Ook nu had ze zo'n prachtige plaats gevonden, bovenop een plateau waarvandaan waterstromen naar beneden vielen en een diepblauwe rivier vormden. Zilveren vogels scheerden door de lucht en doken zo af en toe naar beneden om een vis te vangen.

Alesana zat in het gras en keek naar het water, terwijl het zonlicht haar benen verwarmde en de waterdruppeltjes die erop spatten deed opdrogen. Ze wenste dat er iemand was met wie ze kon praten. Het was fijn geweest om dit met iemand te kunnen delen, want ze voelde zich zo prettig. Alles was zo adembenemend en rustgevend dat ze plotseling wel begreep waarom ze indringers schuwden. Maar waarom hadden ze een uitzondering voor haar gemaakt?

Alesana's oog viel op een zwarte raaf die tussen witte taken met grote, lichtblauwe bloesems verscholen zat. Zijn kraaloogjes waren op haar gericht.

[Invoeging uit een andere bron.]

Lemma run_unconfigured evs : forall s,
  config s = None ->
  config (run evs s) = None /\ socket (run evs s) = socket s /\
  connections (run evs s) = connections s /\
  reconnects (run evs s) = reconnects s /\ sent (run evs s) = sent s.
Proof.
  induction evs as [|ev evs IH]; intros s Hc; [easy|].
  cbn [run fold_left]. fold (run evs (handle ev s)).
  destruct (handle_unconfigured ev s Hc) as (H1 & H2 & H3 & H4 & H5).
  destruct (IH _ H1) as (K1 & K2 & K3 & K4 & K5).
  rewrite K2, K3, K4, K5. easy.
Qed.

(** X27.  [disconnect()] ends reconnecting: whatever comes afterwards
    from the old socket or from a reconnect timer that was armed before
    (a late close that was not clean, an error, the timer firing), no
    socket is opened, no reconnect attempt is started and nothing is
    sent, until [connect] is called again. *)
Theorem disconnect_ends_reconnecting (s : t) (evs : list event) :
  let s1 := run evs (disconnect s) in
  socket s1 = None /\ config s1 = None /\
  connections s1 = connections s /\ reconnects s1 = reconnects s /\
  sent s1 = sent s.
Proof.
  cbn zeta.
  destruct (run_unconfigured evs (disconnect s) eq_refl) as (H1 & H2 & H3 & H4 & H5).
  rewrite H1, H2, H3, H4, H5. unfold disconnect.
  split; [reflexivity|]. split; [reflexivity|]. split; [reflexivity|].
  split; [|reflexivity].
  unfold reconnects. cbn. rewrite List.filter_app, length_app. cbn. lia.
Qed.

(** X28.  A request made while connected goes out once, with the
    generated id and the time as timestamp; the first incoming message of
    type [responseType] carrying that id, arriving before the timeout,
    gives the subscriber its payload and the completion, and nothing
    follows: no timeout error, no second answer. *)
Theorem request_answered_once (s : t) (k : nat) (now : Z) (fresh type_ : string)
    (payload_ : value) (responseType : string) (timeout : option Z)
    (before after : list tick) (m : WebSocketMessage) :
  socket s = Some k -> _state s = connected ->
  Forall (quiet fresh responseType (now + default 30000 timeout)) before ->
  type m = responseType -> id m = Some fresh ->
  let r := fst (request now fresh type_ payload_ responseType timeout s) in
  let s1 := snd (request now fresh type_ payload_ responseType timeout s) in
  sent s1 = sent s ++ [mkMessage type_ payload_ (Some now) (Some fresh)] /\
  warnings s1 = warnings s /\
  rq_received (request_run before r) = [] /\
  rq_received (request_run (before ++ Incoming m :: after) r)
    = [Next (payload m); Complete].
Proof.
  intros Hso Hst Hq Hty Hid r s1.
  assert (Hquiet : request_run before r = r)
    by (apply WebSocketFacts.request_run_quiet; exact Hq).
  split; [|split; [|split]].
  - unfold s1, request, send. cbn [snd]. rewrite Hso, Hst. reflexivity.
  - unfold s1, request, send. cbn [snd]. rewrite Hso, Hst. reflexivity.
  - now rewrite Hquiet.
  - unfold request_run. rewrite fold_left_app. fold (request_run before r).
    rewrite Hquiet. cbn [fold_left request_step].
    assert (Hstep : request_on_message m r
                    = mkRequest fresh type_ responseType
                        (now + default 30000 timeout) false false
                        [Next (payload m); Complete]).
    { unfold request_on_message, r, request. cbn [fst rq_listening rq_responseType
        rq_id rq_type rq_deadline rq_received].
      rewrite Hty, Hid, !String.eqb_refl. reflexivity. }
    rewrite Hstep.
    fold (request_run after (mkRequest fresh type_ responseType
            (now + default 30000 timeout) false false [Next (payload m); Complete])).
    now rewrite WebSocketFacts.request_run_settled.
Qed.

Lemma request_answered_once_witness :
  let s := on_open (connect (WebSocketConfig.mk "wss://api.example.com/ws"
                               None None None None) init) in
  let r := fst (request 1000 "1000-abc" "getUser" (VNum 7) "user" (Some 100) s) in
  rq_received
    (request_run ([At 1050; Incoming (mkMessage "user" VNull None (Some "other"))]
                  ++ Incoming (mkMessage "user" (VStr "ada") None (Some "1000-abc"))
                     :: [At 1100; Incoming (mkMessage "user" (VStr "eve") None
                                              (Some "1000-abc"))]) r)
    = [Next (VStr "ada"); Complete].
Proof.
  cbn zeta.
  apply (request_answered_once
           (on_open (connect (WebSocketConfig.mk "wss://api.example.com/ws"
                                None None None None) init))
           0 1000 "1000-abc" "getUser" (VNum 7) "user" (Some 100)
           [At 1050; Incoming (mkMessage "user" VNull None (Some "other"))]
           [At 1100; Incoming (mkMessage "user" (VStr "eve") None (Some "1000-abc"))]
           (mkMessage "user" (VStr "ada") None (Some "1000-abc"))).
  - reflexivity.
  - reflexivity.
  - constructor; [cbn; lia|]. constructor; [right; discriminate|]. constructor.
  - reflexivity.
  - reflexivity.
Defined.

Lemma attemptReconnect_heartbeat s :
  heartbeatTimer (attemptReconnect s) = heartbeatTimer s.
Proof.
  unfold attemptReconnect. destruct (config s) as [c|]; [|reflexivity].
  cbn. destruct (_ <=? _); reflexivity.
Qed.

(** X29.  The heartbeat pings only while the socket is open: on an open
    connection every tick of the interval sends one [ping] carrying the
    time and a generated id; once the socket has closed, or after
    [disconnect()], a tick sends nothing. *)
Theorem heartbeat_pings_only_while_open (c : WebSocketConfig.t) (s : t)
    (wasClean : bool) (now : Z) (fresh : string) :
  WebSocketConfig.heartbeatInterval c <> Some 0 ->
  let s1 := on_open (connect c s) in
  sent (on_heartbeat now fresh s1)
    = sent s1 ++ [mkMessage "ping" VNull (Some now) (Some fresh)] /\
  on_heartbeat now fresh (on_close wasClean s1) = on_close wasClean s1 /\
  on_heartbeat now fresh (disconnect s1) = disconnect s1.
Proof.
  intros Hhb. cbn zeta. split; [|split].
  - unfold on_heartbeat, on_open, startHeartbeat, connect, createConnection. cbn.
    assert (Hne : (default 30000 (WebSocketConfig.heartbeatInterval c) =? 0) = false).
    { apply Z.eqb_neq. destruct (WebSocketConfig.heartbeatInterval c) as [x|]; cbn.
      - intros ->. now apply Hhb.
      - discriminate. }
    rewrite Hne. cbn. reflexivity.
  - unfold on_heartbeat, on_close.
    destruct (reconnect_enabled _ && negb wasClean).
    + now rewrite attemptReconnect_heartbeat.
    + reflexivity.
  - reflexivity.
Qed.

Lemma heartbeat_pings_only_while_open_witness :
  let s1 := on_open (connect (WebSocketConfig.mk "wss://api.example.com/ws"
                                None None None (Some 5000)) init) in
  sent (on_heartbeat 7000 "7000-xyz" s1)
    = sent s1 ++ [mkMessage "ping" VNull (Some 7000) (Some "7000-xyz")] /\
  on_heartbeat 7000 "7000-xyz" (on_close false s1) = on_close false s1 /\
  on_heartbeat 7000 "7000-xyz" (disconnect s1) = disconnect s1.
Proof.
  exact (heartbeat_pings_only_while_open
           (WebSocketConfig.mk "wss://api.example.com/ws" None None None (Some 5000))
           init false 7000 "7000-xyz" ltac:(discriminate)).
Defined.

End WebSocketMoreFacts.

(** ** [withRetry] around [ApiService.get] *)
Module GetRetryFacts.
Import ApiService.

Lemma subscriptions_backoff retryConfig count : forall from tail,
  subscriptions (backoff retryConfig from count ++ tail)
    = (count + subscriptions tail)%nat.
Proof.
  induction count as [|count IH]; intros from tail; [reflexivity|].
  cbn [backoff app]. unfold subscriptions in *. cbn [List.filter length].
  now rewrite IH.
Qed.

'Hé,' glimlachte ze, haar arm uitstekend. 'Kom dichterbij.'

Ze had de woorden onbewust uitgesproken en schrok terdege toen de vogel opvloog en enkele ogenblikken later op haar arm landde. Het dier was een stuk zwaarder dan ze zich had voorgesteld en ze keek er een beetje ontsteld naar. Zijn glanzende, zwarte verenkleed deed haar aan de raaf denken die haar zo vaak in haar dromen had bezocht.

'Ben je hier voor mij?' vroeg ze voorzichtig. Haar vingers streelden zijn kopje en rug.

De vogel kraste zachtjes, maar Alesana kon daar natuurlijk geen antwoord uit opmaken.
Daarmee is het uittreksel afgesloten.